I asked again if the bus would come to this stop or if I had to be in the middle of the road and he helped me figure out where I was going. It wasn’t so bad.
I stood there waiting for my bus (which never came. My friend had to come pick me up.) and these guys kept yelling at each other, swearing and smoking pot, and coughing so much like they’d never smoked before but they thought they were super cool. It wasn’t one person, it was, like, all of them, just coughing away.
At one point a car full of guys pulled up by me, and they started yelling to the guys behind me. My stereotypes, imagination, and television shows told me that I should fear a drive by as the city is filled with hoodlums and gangsters and I was on the wrong side of the street.
So these guys pull up and they’re yelling somebody’s name and this guy walks up behind me to the car and hands the passenger an iPod. He called the guy the N-word mumbled some slang and said, “Here you go, go eat a flapjack.”
Um, what?
I like that I was basically foreseeing my death as I was surrounding myself with people the world describes as dangerous, and he tells his buddy to “go eat a flapjack.” Now, maybe I’m just ignorant and “eating a flapjack” actually means “go f- yourself.” But as far as I can tell, this fella’s biggest crime was loving breakfast. But we are engrained to fear for our lives when people that look a certain way surround us.
I went on this trip to Vancouver last weekend where I led a team as they served in the Downtown Eastside. The DTES is filled with people who are described as criminals, worthless, scary, junkies. I’ve heard stories of people locking their doors as they drive down hastings and mothers telling their children to close their eyes while they drive by all the people.
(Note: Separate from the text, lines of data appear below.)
(** Ownership of the heap along a trace.  [held] is the capacity of the
    block the task owns, if it owns one; the result is the ownership
    after the trace, or [None] if an action is not allowed at its place:
    freeing anything but the block owned at that moment (a second free
    of the same block included), allocating while a block is still
    owned, or handing [uxTaskGetSystemState] anything but the block
    owned, with room for [size] entries. *)
Fixpoint track (held : option Z) (trace : list action) : option (option Z) :=
  match trace with
  | [] => Some held
  | Free (Block c) :: rest =>
    match held with
    | Some h => if h =? c then track None rest else None
    | None => None
    end
  | Free _ :: rest => None
  | Malloc n (Block c) :: rest =>
    match held with
    | None => if n =? c then track (Some c) rest else None
    | Some _ => None
    end
  | Malloc n Null :: rest =>
    match held with
    | None => track None rest
    | Some _ => None
    end
  | Malloc n Wild :: rest => None
  | GetSystemState (Block c) size :: rest =>
    match held with
    | Some h => if (h =? c) && (size <=? c) then track held rest else None
    | None => None
    end
  | GetSystemState _ _ :: rest => None
  | Send _ :: rest => track held rest
  | Delay :: rest => track held rest
  end.

(** The block the state says the task owns. *)
Definition owned (st : state) : option Z :=
  match pxTaskStatusArray st with
  | Block c => Some c
  | _ => None
  end.

(** Rounds in which the number of tasks is at least [floor] and never
    falls from one round to the next. *)
Fixpoint rising (floor : Z) (rs : list round) : Prop :=
  match rs with
  | [] => True
  | r :: rest => floor <= tasks_now r /\ rising (tasks_now r) rest
  end.

(** The pointer is the block of [uxMaxTasks] entries, or it is null and
    every coming round has more than [uxMaxTasks] tasks. *)
Definition settled (floor : Z) (st : state) : Prop :=
  pxTaskStatusArray st = Block (uxMaxTasks st)
  \/ (pxTaskStatusArray st = Null /\ uxMaxTasks st < floor).

End TopTask.

(** * Properties *)

(** ** Machine integers *)

Section CIntFacts.

Lemma wrap_int_small z : in_int z -> wrap_int z = z.
Proof.
  unfold in_int, int_min, int_max, wrap_int. intros H.
  rewrite Z.mod_small; lia.
Qed.

Lemma wrap_int_range z : in_int (wrap_int z).
Proof.
  unfold in_int, int_min, int_max, wrap_int.
  pose proof (Z.mod_pos_bound (z + 2 ^ 31) (2 ^ 32) ltac:(lia)). lia.
Qed.

Lemma wrap_int_eqm a b : (a - b) mod 2 ^ 32 = 0 -> wrap_int a = wrap_int b.
Proof.
  unfold wrap_int. intros H. f_equal.
  apply Z.mod_divide in H; [|lia]. destruct H as [k Hk].
  replace (a + 2 ^ 31) with (b + 2 ^ 31 + k * 2 ^ 32) by lia.
  apply Z_mod_plus_full.
Qed.

Lemma wrap_int_congr z : (wrap_int z - z) mod 2 ^ 32 = 0.
Proof.
  unfold wrap_int.
  rewrite (Z.mod_eq (z + 2 ^ 31) (2 ^ 32)) by lia.
  replace (z + 2 ^ 31 - 2 ^ 32 * ((z + 2 ^ 31) / 2 ^ 32) - 2 ^ 31 - z)
    with ((- ((z + 2 ^ 31) / 2 ^ 32)) * 2 ^ 32) by lia.
  apply Z_mod_mult.
Qed.

(** Nested wrap-arounds collapse: an [int] accumulator holds the
    wrap-around of the exact value. *)
Lemma wrap_int_add_l a b : wrap_int (wrap_int a + b) = wrap_int (a + b).
Proof.
  apply wrap_int_eqm.
  replace (wrap_int a + b - (a + b)) with (wrap_int a - a) by lia.
  apply wrap_int_congr.
Qed.

Lemma wrap_int_sub_l a b : wrap_int (wrap_int a - b) = wrap_int (a - b).
Proof.
  apply wrap_int_eqm.
  replace (wrap_int a - b - (a - b)) with (wrap_int a - a) by lia.
  apply wrap_int_congr.
Qed.

End CIntFacts.

(** ** Sample source *)

Section SensorFacts.

Import Sensor.

Lemma pseudorandom_range seed : 0 <= snd (pseudorandom seed) <= 32767.
Proof.
  unfold pseudorandom, RESULT_MASK, SHIFT_BITS. cbn [snd].
  set (x := Z.shiftr _ 16).
  change 0x7FFF with (Z.ones 15).
  rewrite Z.land_ones by lia.
  change (2 ^ 15) with 32768. change (Z.ones 15) with 32767.
  pose proof (Z.mod_pos_bound x 32768 ltac:(lia)).
  lia.
Qed.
These people are treated like animals, they are stripped of their dignity because we are scared of anyone who is genuine enough to share their struggles on the outside. I might not agree with everything someone does, but something I am learning is that as a Christian God calls me to show people dignity.
He calls me to love. What does that mean exactly? We all have these different ideas of what is’t like to love someone. For some it means shouting at someone that they are going to hell to “make them aware of their need for repentance.” For some it means accepting everything a person chooses to do, supporting them in those choices, and defending their resistance to change as an inability to change.
I think loving someone means treating them with dignity regardless of the choices they make, the demons they are slaves to, or their grumpy attitudes on dreary mornings.
Whether I agree with your choices or not, I am called to love you, to treat you with dignity, and to serve you the way Jesus did to those around him. That’s the big thing about Jesus though, hey? It wasn’t that he ignored their sins, he didn’t approve their sins, he told them to “sin no more.” But regardless of their stage in life, their past choices or current struggles, he treated them with dignity. He spoke to women, he touched lepers, he smelled the smelly. Who someone was or what they had done did not alter the way he treated them. He continued to speak truth, to love them, to show them respect and dignity, to see their value hiding under rugged exteriors. And that is what we are called to as well. To love the soft turtle skin under the rock hard shell.
You, as a person, are more important to Jesus than your actions. It doesn’t give you a free pass to do whatever the heck you want, you are called to more. But regardless of where you are at in your walk, you are valued, you deserve dignity and respect, you deserve love. My money and health do not place me above you. My heart places me at the same level as you. We are equal, so let’s treat each other with the love that comes out of that truth.